Was repealing Glass-Steagall the cause for the present Depression?

There is a view making the rounds now that repealing the Glass-Steagall Act of 1933 is the root cause for all of the excesses we have experienced — and by extension for the present economic Depression.  Glass-Steagall was enacted in 1933 in the first Great Depression in order to prevent many of the abuses we have witnessed in the past 10 years by separating commercial banking from investment banking and securities firms. The logic here is that conflicts of interest were held in check before the Depression-era Glass-Steagall Act was repealed by the Graham-Leach-Biley Act of 1999.  After Graham-Leach-Biley, the financial sector ran amok, leveraged up and generally went into irrational exuberance mode.  The financial sector now lies in tatters and another global Depression has begun.  Therefore, we need to re-institute Glass-Steagall, lest we suffer another Depression in the future.

I don’t buy this line of argument for a second.  The fact of the matter is the universal banking model which Glass-Steagall ended has always been in existence in nearly every other modern industrialized nation both before and after the Great Depression.  There is zero connection between the universal banking model and this Depression.  But, that doesn’t stop many from putting forward this argument.

In The Nation, Robert Scheer says the following:

The reversal of Glass-Steagall unleashed the robber barons, as was freely conceded by Goldman CEO Blankfein in an interview he gave to the New York Times in June of 2007. “If you take an historical perspective,” Blankfein said, gloating back then about the vast expansion of Goldman Sachs, “We’ve come full circle, because that is exactly what the Rothchilds or J.P. Morgan the banker were doing in their heyday. What caused an aberration was the Glass-Steagall Act.”

The “aberration” being the sensible regulation of Wall Street to prevent another depression, which now seems dangerously close at hand. Since Glass-Steagall was repealed in 1999, Goldman Sachs experienced a 265 percent growth in its balance sheet, totaling $1 trillion in 2007.

What we need is an honest accounting of how we got into this mess, beginning with an investigation of the role of Goldman Sachs as the most insidious Wall Street player. But we are not likely to get that from an administration populated by Goldman’s Washington allies.

While, the article is principally concerned with the question of conflicts of interest at Goldman Sachs, Scheer is clearly taking aim at the repeal of Glass-Steagall. He has the wrong target altogether. Deregulation is the problem, not Glass-Steagall.

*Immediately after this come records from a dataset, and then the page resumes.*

(** C23. The statistics of wakeups add up, along every history of wakeups on any
    CPUs, with schedstats turned on and off in between: every successful
    [try_to_wake_up] while it is on is counted exactly once on some run queue and
    once for its task, as local or remote, the run queues agree with the tasks on
    the local ones, and where the scheduling domains span the machine they count
    the remote ones; all modulo the counters' width. *)
Theorem wakeups_are_counted cpus n l st :
  wakeups cpus n l st ->
  u32 (msum id (ttwu_count st)) = u32 n /\ u64 (msum nr_wakeups (statistics st)) = u64 n /\
  u32 (msum id (ttwu_local st)) = u32 l /\ u64 (msum nr_wakeups_local (statistics st)) = u64 l /\
  u64 (msum nr_wakeups_remote (statistics st)) = u64 (n - l) /\
  (domains_span cpus -> u32 (msum id (ttwu_wake_remote st)) = u32 (n - l)) /\
  forall p, nr_wakeups (stats_of p st) = u64 (nr_wakeups_local (stats_of p st) + nr_wakeups_remote (stats_of p st)).
Proof. intros H. destruct (wakeups_tallied cpus n l st H) as [[H1 H2 H3 H4 H5 H6] H7]. done. Qed.
End WakeStats.

(** ** A wakeup across CPUs

    CPU 1 wakes task 3 that is left to CPU 0. *)

#[export] Instance one_domain : DomainEnv := {| domains_of _ := [(1%positive, {[ 0; 1 ]})] |}.
Definition stats_on : sched_keys := mk_sched_keys false true false.
Definition woken_across : outcome (Z * wake_stats) :=
  try_to_wake_up_stat (K := choosing 3%positive) stats_on 1 3%positive 1 0 no_wakeups (two_machine sleeper).
Definition stats_across : wake_stats := match woken_across with Ok (_, st) _ => st | _ => no_wakeups end.
Definition machine_across : kstate := match woken_across with Ok _ s => s | _ => two_machine sleeper end.

Example counted_across :
  (msum id (ttwu_count stats_across), msum id (ttwu_local stats_across), msum id (ttwu_wake_remote stats_across),
   nr_wakeups_remote (stats_of 3%positive stats_across), nr_wakeups_migrate (stats_of 3%positive stats_across)) = (1, 0, 1, 1, 1).
Proof. vm_compute. reflexivity. Qed.

Lemma woken_across_ok : woken_across = Ok (1, stats_across) machine_across.
Proof. vm_compute. reflexivity. Qed.

Lemma wakeups_are_counted_witness :
  u32 (msum id (ttwu_count stats_across)) = u32 1 /\ u64 (msum nr_wakeups (statistics stats_across)) = u64 1 /\
  u32 (msum id (ttwu_local stats_across)) = u32 0 /\ u64 (msum nr_wakeups_local (statistics stats_across)) = u64 0 /\
  u64 (msum nr_wakeups_remote (statistics stats_across)) = u64 (1 - 0) /\
  (domains_span {[ 0; 1 ]} -> u32 (msum id (ttwu_wake_remote stats_across)) = u32 (1 - 0)) /\
  forall p, nr_wakeups (stats_of p stats_across) = u64 (nr_wakeups_local (stats_of p stats_across) + nr_wakeups_remote (stats_of p stats_across)).
Proof.
  apply (wakeups_are_counted {[ 0; 1 ]} 1 0 stats_across).
  refine (wk_call {[ 0; 1 ]} _ _ _ _ _ (choosing 3%positive) _ _ _ stats_on 1 3%positive
    (default zero_task (k_tasks machine_across !! 3%positive)) 1 0 (two_machine sleeper) 1 machine_across no_wakeups stats_across 0 0
    (wk_start _) woken_across_ok _ _ _).
  - vm_compute. reflexivity.
  - vm_compute. done.
  - vm_compute. done.
Defined.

Before the Great Depression, the United States had what is known as the universal banking model. This allowed financial institutions to take deposits, lend funds, issue securities, and arrange merger transactions all under one roof. The problem with this model is that there are inherent conflicts of interest. So, in the 1920s, we saw institutions flogging the shares of companies for whom they issued securities to their depositors. Many of these companies were of dubious quality and were deep in debt to the same institutions. So the banks obviously had every incentive to reduce exposure and heap the burden onto their own depositors. These abuses were uncovered after the stock market crashed in 1929 and the Great Depression began, eventually leading to the Glass-Steagall Act of 1933.

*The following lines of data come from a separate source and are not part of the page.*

(* ===== verification/Tick.v ===== *)
(** * Tick: the scheduler tick, its remote form and idle CPUs (core.c)

    Counters over the run queues, idle tests, the periodic and the
    high-resolution tick, kicking CPUs that stopped their tick, and the tick that
    a work of [RemoteTick] carries out for them once a second.  The
    statistics hooks of the tick belong to other files and are an interface. *)

From S2P Require Import Prelude Task KernelApi Prio Rq RqClock Uclamp State Sched Setprio Affinity.

Class TickEnv := {
  vcpu_is_preempted : Z -> bool;
  housekeeping_cpu_timer : Z -> bool;  (* housekeeping_cpu(cpu, HK_FLAG_TIMER) *)
  housekeeping_any_cpu_timer : Z;
  domain_spans : Z -> list (gset Z);  (* spans of the domains of a CPU, inside out *)
  tick_nohz_full_cpu : Z -> bool;
  tick_nohz_tick_stopped_cpu : kstate -> Z -> bool;
  tick_nohz_full_kick_cpu : Z -> kstate -> kstate;
  NOHZ_KICK_MASK : Z;
  raise_sched_softirq : kstate -> kstate;  (* raise_softirq_irqoff(SCHED_SOFTIRQ) *)
  arch_scale_freq_tick : kstate -> kstate;
  sched_clock_tick : kstate -> kstate;
  update_thermal_load_avg : Z -> kstate -> kstate;
  calc_global_load_tick : Z -> kstate -> kstate;
  calc_load_nohz_remote : Z -> kstate -> kstate;
  psi_task_tick : Z -> kstate -> kstate;
  perf_event_task_tick : kstate -> kstate;
  trigger_load_balance : Z -> kstate -> kstate;
  op_update_curr : sched_class -> Z -> kstate -> kstate;
  SD_BALANCE_EXEC : Z;
  hrtimer_get_time : kstate -> Z -> Z;  (* the clock of the run queue's hrtick timer *)
  hrtimer_set_expires : Z -> Z -> kstate -> kstate;
  hrtimer_start_expires : Z -> kstate -> kstate;
  smp_call_hrtick_start : Z -> kstate -> kstate  (* smp_call_function_single_async(cpu, hrtick_csd) *)
}.

Section Tick.
Context {P : PrioApi} {Y : PolicyApi} {U : UclampApi} {A : AttrFlagApi} {F : FlagApi} {C : ClockConfig}
  {K : SchedClassOps} {V : SetprioEnv} {E : MigrateEnv} {T : TickEnv}.

(** ** Counting over run queues *)

Fixpoint sum_rqs (f : rq -> Z) (l : list Z) (sum : Z) : M Z :=
  match l with
  | [] => mret sum
  | i :: l => r ← rq_of i; sum_rqs f l (u64 (sum + f r))
  end.

Definition nr_running : M Z := s ← get; sum_rqs Rq.nr_running (for_each_cpu (k_online s)) 0.
Definition single_task_running : M bool :=
  cpu ← smp_processor_id; r ← rq_of cpu; mret (Rq.nr_running r =? 1).
Definition nr_context_switches : M Z := s ← get; sum_rqs Rq.nr_switches (for_each_cpu (k_possible s)) 0.
Definition nr_iowait_of (r : rq) : Z := u64 (Rq.nr_iowait r).
Definition nr_iowait_cpu (cpu : Z) : M Z := r ← rq_of cpu; mret (nr_iowait_of r).
Definition nr_iowait : M Z := s ← get; sum_rqs nr_iowait_of (for_each_cpu (k_possible s)) 0.

(** ** Idle CPUs *)

Definition rq_is_idle (r : rq) : bool :=
  if negb (bool_decide (curr r = idle r)) then false
  else if nz (Rq.nr_running r) then false
  else if ttwu_pending r then false
  else true.
Definition idle_cpu (cpu : Z) : M bool := r ← rq_of cpu; mret (rq_is_idle r).
Definition available_idle_cpu (cpu : Z) : M bool :=
  i ← idle_cpu cpu;
  if negb i then mret false else if vcpu_is_preempted cpu then mret false else mret true.
Definition idle_task (cpu : Z) : M ptr := r ← rq_of cpu; mret (idle r).

(** ** Where timers go *)

(** The inner loop: the first other CPU of the list that is not idle. *)
Fixpoint busy_cpu_in (cpu : Z) (l : list Z) : M (option Z) :=
  match l with
  | [] => mret None
  | i :: l =>
      if cpu =? i then busy_cpu_in cpu l
      else idle ← idle_cpu i; if negb idle then mret (Some i) else busy_cpu_in cpu l
  end.

Fixpoint busy_cpu_near (cpu : Z) (spans : list (gset Z)) : M (option Z) :=
  match spans with
  | [] => mret None
  | span :: spans =>
      o ← busy_cpu_in cpu (filter (fun i => housekeeping_cpu_timer i = true) (for_each_cpu span));
      match o with Some i => mret (Some i) | None => busy_cpu_near cpu spans end
  end.

Definition get_nohz_timer_target : M Z :=
  cpu ← smp_processor_id;
  let housekeeping := housekeeping_cpu_timer cpu in
  idle ← (if housekeeping then idle_cpu cpu else mret true);
  if housekeeping && negb idle then mret cpu
  else
    let default_cpu := if housekeeping then cpu else -1 in
    o ← busy_cpu_near cpu (domain_spans cpu);
    match o with
    | Some i => mret i
    | None => mret (if default_cpu =? -1 then housekeeping_any_cpu_timer else default_cpu)
    end.

(** ** Waking CPUs that stopped their tick *)

Definition wake_up_idle_cpu (cpu : Z) : M unit :=
  r ← rq_of cpu;
  this ← smp_processor_id;
  if cpu =? this then mret tt
  else
    not_polling ← set_nr_and_not_polling (idle r);
    when not_polling (smp_send_reschedule cpu).

Definition wake_up_full_nohz_cpu (cpu : Z) : M bool :=
  s ← get;
  if negb (bool_decide (cpu ∈ k_online s)) then mret true
  else if tick_nohz_full_cpu cpu then
    when (negb (cpu =? k_this_cpu s) || tick_nohz_tick_stopped_cpu s (k_this_cpu s))
      (modify (tick_nohz_full_kick_cpu cpu));;
    mret true
  else mret false.

Definition wake_up_nohz_cpu (cpu : Z) : M unit :=
  woken ← wake_up_full_nohz_cpu cpu;
  if negb woken then wake_up_idle_cpu cpu else mret tt.

Definition nohz_csd_func (cpu : Z) : M unit :=
  r ← rq_of cpu;
  let flags := u32 (nohz_flags r) in
  set_rq cpu (fun r => r <| nohz_flags := andnot (nohz_flags r) NOHZ_KICK_MASK |>);;
  idle ← idle_cpu cpu;
  set_rq cpu (fun r => r <| idle_balance := idle |>);;
  resched ← (if idle : bool then need_resched else mret true);
  when (idle && negb resched)
    (set_rq cpu (fun r => r <| nohz_idle_balance := flags |>);;
     modify raise_sched_softirq).

(** ** The tick *)

(** [curr->sched_class->task_tick(rq, curr, queued)]. *)
Definition curr_task_tick (cpu queued : Z) : M unit :=
  r ← rq_of cpu;
  t ← task_of (curr r);
  modify (op_task_tick (t_sched_class t) cpu (curr r) queued).

Definition scheduler_tick : M unit :=
  cpu ← smp_processor_id;
  modify arch_scale_freq_tick;;
  modify sched_clock_tick;;
  lock_rq cpu;;
  update_clock cpu;;
  modify (update_thermal_load_avg cpu);;
  curr_task_tick cpu 0;;
  modify (calc_global_load_tick cpu);;
  modify (psi_task_tick cpu);;
  unlock_rq cpu;;
  modify perf_event_task_tick;;
  idle ← idle_cpu cpu;
  set_rq cpu (fun r => r <| idle_balance := idle |>);;
  modify (trigger_load_balance cpu).

(** HRTIMER_NORESTART is 0. *)
Definition hrtick (cpu : Z) : M Z :=
  lock_rq cpu;;
  update_clock cpu;;
  curr_task_tick cpu 1;;
  unlock_rq cpu;;
  mret 0.

(** [thermal_pressure], an unsigned long per CPU. *)
Definition arch_set_thermal_pressure (cpus : gset Z) (th_pressure : Z) (thermal_pressure : Z -> Z) : Z -> Z :=
  fold_left (fun m cpu => fun c => if c =? cpu then th_pressure else m c) (for_each_cpu cpus) thermal_pressure.

Definition __hrtick_restart (cpu : Z) : M unit := modify (hrtimer_start_expires cpu).
Definition __hrtick_start (cpu : Z) : M unit := lock_rq cpu;; __hrtick_restart cpu;; unlock_rq cpu.

(** When the slice timer expires: no slice is shorter than 10 us; the unsigned
    delay is compared as a signed number. *)
Definition hrtick_expires (now delay : Z) : Z := s64 (now + Z.max (s64 delay) 10000).

Definition hrtick_start (cpu delay : Z) : M unit :=
  s ← get;
  modify (hrtimer_set_expires cpu (hrtick_expires (hrtimer_get_time s cpu) delay));;
  if cpu =? k_this_cpu s then __hrtick_restart cpu else modify (smp_call_hrtick_start cpu).

(** ** Balancing on exec, and the runtime of a task *)

Definition sched_exec : M unit :=
  p ← current;
  lock_pi p;;
  t ← task_of p;
  s ← get;
  let dest_cpu := op_select_task_rq (t_sched_class t) p (task_cpu t) SD_BALANCE_EXEC 0 s in
  if dest_cpu =? k_this_cpu s then unlock_pi p
  else if bool_decide (dest_cpu ∈ k_active s) then
    unlock_pi p;;
    t ← task_of p;
    stop_one_cpu (task_cpu t) (migration_cpu_stop p dest_cpu);; mret tt
  else unlock_pi p.

(** The part under the locks, and the whole with the test in front of it. *)
Definition task_runtime_locked (p : ptr) : M Z :=
  cpu ← task_rq_lock p;
  running ← task_current cpu p;
  t ← task_of p;
  when (running && task_on_rq_queued t)
    (update_clock cpu;; modify (op_update_curr (t_sched_class t) cpu));;
  t ← task_of p;
  let ns := se_sum_exec_runtime (t_se t) in
  task_rq_unlock cpu p;;
  mret ns.

Definition task_sched_runtime (p : ptr) : M Z :=
  t ← task_of p;
  if negb (nz (on_cpu t)) || negb (task_on_rq_queued t) then mret (se_sum_exec_runtime (t_se t))
  else task_runtime_locked p.

(** ** The tick of another CPU

    What the delayed work does to the run queue of its CPU. *)

Definition tick_remote_rq (cpu : Z) : M unit :=
  s ← get;
  if negb (tick_nohz_tick_stopped_cpu s cpu) then mret tt
  else
    local_irq_disable;;
    lock_rq cpu;;
    s ← get;
    when (bool_decide (cpu ∈ k_online s))
      (update_clock cpu;;
       curr_task_tick cpu 0;;
       modify (calc_load_nohz_remote cpu));;
    unlock_rq cpu;;
    local_irq_enable.
End Tick.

Meanwhile, in Europe there was a Depression in the1930s as well. However, banks continued operating in the universal banking model in countries like France, Germany and Switzerland without interruption. None of these countries suffered depressionary collapses in the years since the Great Depression. Clearly, the universal banking model is not the source of the problem then.

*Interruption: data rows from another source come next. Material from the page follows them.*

(* ===== verification/Resched.v ===== *)
(** * Resched: points where a task may be preempted (core.c)

    [_cond_resched], [__cond_resched_lock], [yield], [schedule_user] and
    [preempt_schedule_notrace].  They loop while the current task is marked for
    rescheduling; [cond_resched_serves] shows what every round does, and that only
    a balance callback that marks the new task makes them go round again. *)

From S2P Require Import Prelude Task KernelApi Prio Rq RqClock Uclamp UclampTrace.
From S2P Require Import State Sched SchedFacts ScheduleSpec Machine SwitchCount Affinity AffinitySpec Exclusive.

(** Spinlocks of other code, the generic preemption checks, RCU, and context
    tracking. *)
Class ReschedEnv := {
  should_resched : kstate -> Z -> bool;
  rcu_all_qs : kstate -> kstate;
  cpu_relax : kstate -> kstate;
  spin_lock : ptr -> M unit;
  spin_unlock : ptr -> M unit;
  spin_is_contended : kstate -> ptr -> bool;
  CONFIG_PREEMPTION : bool;
  PREEMPT_LOCK_OFFSET : Z;
  exception_enter : M Z;
  exception_exit : Z -> M unit
}.

Section Resched.
Context {P : PrioApi} {U : UclampApi} {F : FlagApi} {C : ClockConfig} {K : SchedClassOps} {R : ReschedEnv}.

Definition spin_needbreak (s : kstate) (lock : ptr) : bool :=
  if CONFIG_PREEMPTION then spin_is_contended s lock else false.

Definition _cond_resched (fuel : nat) : M Z :=
  s ← get;
  if should_resched s 0 then preempt_schedule_common fuel;; mret 1
  else modify rcu_all_qs;; mret 0.

Definition __cond_resched_lock (fuel : nat) (lock : ptr) : M Z :=
  s ← get;
  let resched := should_resched s PREEMPT_LOCK_OFFSET in
  if spin_needbreak s lock || resched then
    spin_unlock lock;;
    (if resched then preempt_schedule_common fuel else modify cpu_relax);;
    spin_lock lock;;
    mret 1
  else mret 0.

Definition yield (fuel : nat) : M unit :=
  set_current_state TASK_RUNNING;;
  do_sched_yield fuel.

Definition schedule_user (fuel : nat) : M unit :=
  prev_state ← exception_enter;
  schedule fuel;;
  exception_exit prev_state.

Definition preempt_schedule_notrace (fuel : nat) : M unit :=
  s ← get;
  if negb ((k_preempt s =? 0) && negb (k_irqs_off s)) then mret tt
  else do_while_resched fuel
    (preempt_disable;; prev_ctx ← exception_enter; __schedule true;; exception_exit prev_ctx;;
     preempt_enable_no_resched).

Lemma do_while_resched_ext fuel (b b' : M unit) : (forall s, b s = b' s) -> forall s, do_while_resched fuel b s = do_while_resched fuel b' s.
Proof using.
  intros H. induction fuel as [|fuel IH]; intros s; [done|]. cbn [do_while_resched]. unfold mbind, M_bind. rewrite H.
  destruct (b' s) as [[] s1| |]; [|done..]. destruct (need_resched s1) as [[] s2| |]; [apply IH|done..].
Qed.

(** Without context tracking the variant for tracers is [preempt_schedule]. *)
Lemma preempt_schedule_notrace_same fuel v s :
  (forall s, exception_enter s = Ok v s) -> (forall v s, exception_exit v s = Ok tt s) ->
  preempt_schedule_notrace fuel s = preempt_schedule fuel s.
Proof using.
  intros H1 H2. unfold preempt_schedule_notrace, preempt_schedule, preempt_schedule_common.
  rewrite !(bind_ok get _ s s s eq_refl). destruct (negb _); [done|]. apply do_while_resched_ext. intros x.
  unfold mbind, M_bind. destruct (preempt_disable x) as [[] x1| |]; [|done..]. rewrite H1.
  destruct (__schedule true x1) as [[] x2| |]; [|done..]. by rewrite H2.
Qed.

(** Without contention and without a mark the lock is kept. *)
Lemma cond_resched_lock_idle fuel lock s :
  spin_needbreak s lock = false -> should_resched s PREEMPT_LOCK_OFFSET = false -> __cond_resched_lock fuel lock s = Ok 0 s.
Proof using. intros H1 H2. unfold __cond_resched_lock. by rewrite (bind_ok get _ s s s eq_refl), H1, H2. Qed.

(** With contention only, it is dropped and taken again. *)
Lemma cond_resched_lock_contended fuel lock s s1 s2 :
  spin_needbreak s lock = true -> should_resched s PREEMPT_LOCK_OFFSET = false ->
  spin_unlock lock s = Ok tt s1 -> spin_lock lock (cpu_relax s1) = Ok tt s2 -> __cond_resched_lock fuel lock s = Ok 1 s2.
Proof using.
  intros H1 H2 E1 E2. unfold __cond_resched_lock. rewrite (bind_ok get _ s s s eq_refl), H1, H2. cbn [orb].
  rewrite (bind_ok _ _ _ _ _ E1), (bind_ok (modify cpu_relax) _ s1 tt (cpu_relax s1) eq_refl). by rewrite (bind_ok _ _ _ _ _ E2).
Qed.
End Resched.

(** ** Marks

    Which tasks are to be rescheduled, and steps of a CPU that mark no task but
    those that run on other CPUs. *)

Section Marks.
Context {U : UclampApi} {F : FlagApi}.

Definition marked (s : kstate) (p : ptr) : bool :=
  match k_tasks s !! p with Some t => test_tsk_need_resched t | None => false end.
Definition elsewhere (cpu : Z) (s : kstate) (p : ptr) : Prop := exists d, d <> cpu /\ runs s d = Some p.

(** With [own] the task that runs on [cpu] itself may be marked too, and goes on. *)
Record quietly (own : bool) (cpu : Z) (s s' : kstate) : Prop := {
  qu_this : k_this_cpu s' = k_this_cpu s;
  qu_runs d : d <> cpu -> runs s' d = runs s d;
  qu_own : own = true -> runs s' cpu = runs s cpu;
  qu_marks p : marked s' p = true -> marked s p = true \/ elsewhere cpu s p \/ own = true /\ runs s cpu = Some p
}.

#[export] Instance quietly_preorder own cpu : PreOrder (quietly own cpu).
Proof.
  split; [by split; auto|]. intros s1 s2 s3 [A1 A2 A3 A4] [B1 B2 B3 B4]. split; [congruence| | |].
  - intros d Hd. by rewrite B2, A2.
  - intros Ho. by rewrite B3, A3.
  - intros p Hp. destruct (B4 p Hp) as [H|[(d & Hd & H)|[Ho H]]]; [auto|right; left|right; right].
    + exists d. by rewrite <- A2.
    + split; [done|]. by rewrite <- A3.
Qed.

(** Which tasks the hooks of [__schedule] mark.  Classes mark with [resched_curr],
    the current task of some run queue: before the switch that is, on the CPU
    itself, the previous task, and when the balance callbacks run, the next one.
    The hooks of the switch itself mark no task of the CPU. *)
Class MarkLaws (O : SchedClassOps) : Prop := {
  mark_dequeue c cpu p fl s : quietly true cpu s (op_dequeue_task c cpu p fl s);
  mark_pick c cpu s : quietly true cpu s (op_pick_next_task c cpu s).1;
  mark_pick_fair cpu p s : quietly true cpu s (op_pick_next_task_fair cpu p s).1;
  mark_put_prev c cpu p s : quietly true cpu s (op_put_prev_task c cpu p s);
  mark_balance c cpu p s : quietly true cpu s (op_balance c cpu p s).1;
  mark_callback f cpu s : quietly true cpu s (op_callback f cpu s);
  mark_hrtimer_cancel cpu s : quietly true cpu s (hrtimer_cancel cpu s);
  mark_rseq_preempt p s : quietly false (k_this_cpu s) s (op_rseq_preempt p s);
  mark_sched_out p q s : quietly false (k_this_cpu s) s (op_sched_out_notifiers p q s);
  mark_sched_in p s : quietly false (k_this_cpu s) s (op_sched_in_notifiers p s);
  mark_dead c p s : quietly false (k_this_cpu s) s (op_task_dead c p s);
  mark_put_dead p s : quietly false (k_this_cpu s) s (put_task_struct_rcu_user p s)
}.

(** Run on [cpu], [m] is quiet, if it returns. *)
Definition hushed (own : bool) (cpu : Z) {X} (m : M X) : Prop :=
  forall s a s', k_this_cpu s = cpu -> m s = Ok a s' -> quietly own cpu s s'.

Lemma hushed_bind own cpu {X Y} (m : M X) (f : X -> M Y) :
  hushed own cpu m -> (forall a, hushed own cpu (f a)) -> hushed own cpu (m ≫= f).
Proof.
  intros Hm Hf s a s' Hs. unfold mbind, M_bind. destruct (m s) as [b s1| |] eqn:E1; [|done..]. intros E2.
  pose proof (Hm _ _ _ Hs E1) as H1. etransitivity; [exact H1|]. eapply Hf; [|exact E2]. by rewrite (qu_this _ _ _ _ H1).
Qed.

Lemma hushed_pure own cpu {X} (m : M X) : (forall s a s', m s = Ok a s' -> s' = s) -> hushed own cpu m.
Proof. intros H s a s' _ E. by rewrite (H _ _ _ E). Qed.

The real problem is deregulation — and this is where the Scheer article is on target because many of the proponents of the disastrous deregulation of the 1990s are in the new Obama Administration making policy decisions. I have deep misgivings about the quality of their banking crisis solution given their prior failings and the degree to which firms like Goldman Sachs have ingratiated themselves into economic policy. But, that is a topic for another time.

Here, I am discussing deregulation and the origins of the deregulation movement. After the Reagan-Thatcher revolution, fans of deregulation and the efficient market hypothesis gained sway in economic policy circles. The idea, particularly in the United States and Britain, was that government was a burden suffocating business with regulation. Reducing the burden by de-regulating would free business and financial markets to operate more efficiently, creating benefits for everyone.

The problem with this ideology is that deregulation  usually means irrational exuberance and turmoil for the deregulated market. For example, in Sweden, the housing bubble that preceded their banking system failure and nationalization was preceded by deregulation. In the United States, immediately after the airlines were deregulated, the industry experienced turmoil and repeated bankruptcy. After the financial services deregulation in the U.K in 1986, irrational exuberance led to scandals and a housing bubble which crashed spectacularly in the early 1990s.

Deregulation is a term used at once to mean reduced regulation and reduced oversight. But, oversight will always be necessary, particularly in markets newly open to competition. In the United States, companies within the financial services industry were allowed to enter new markets after 1999 without sufficient regulatory oversight. There is nothing wrong with JPMorgan Chase issuing securities, practicing investment banking, lending money and taking deposits as long as the regulators are there to prevent conflicts of interest and excess.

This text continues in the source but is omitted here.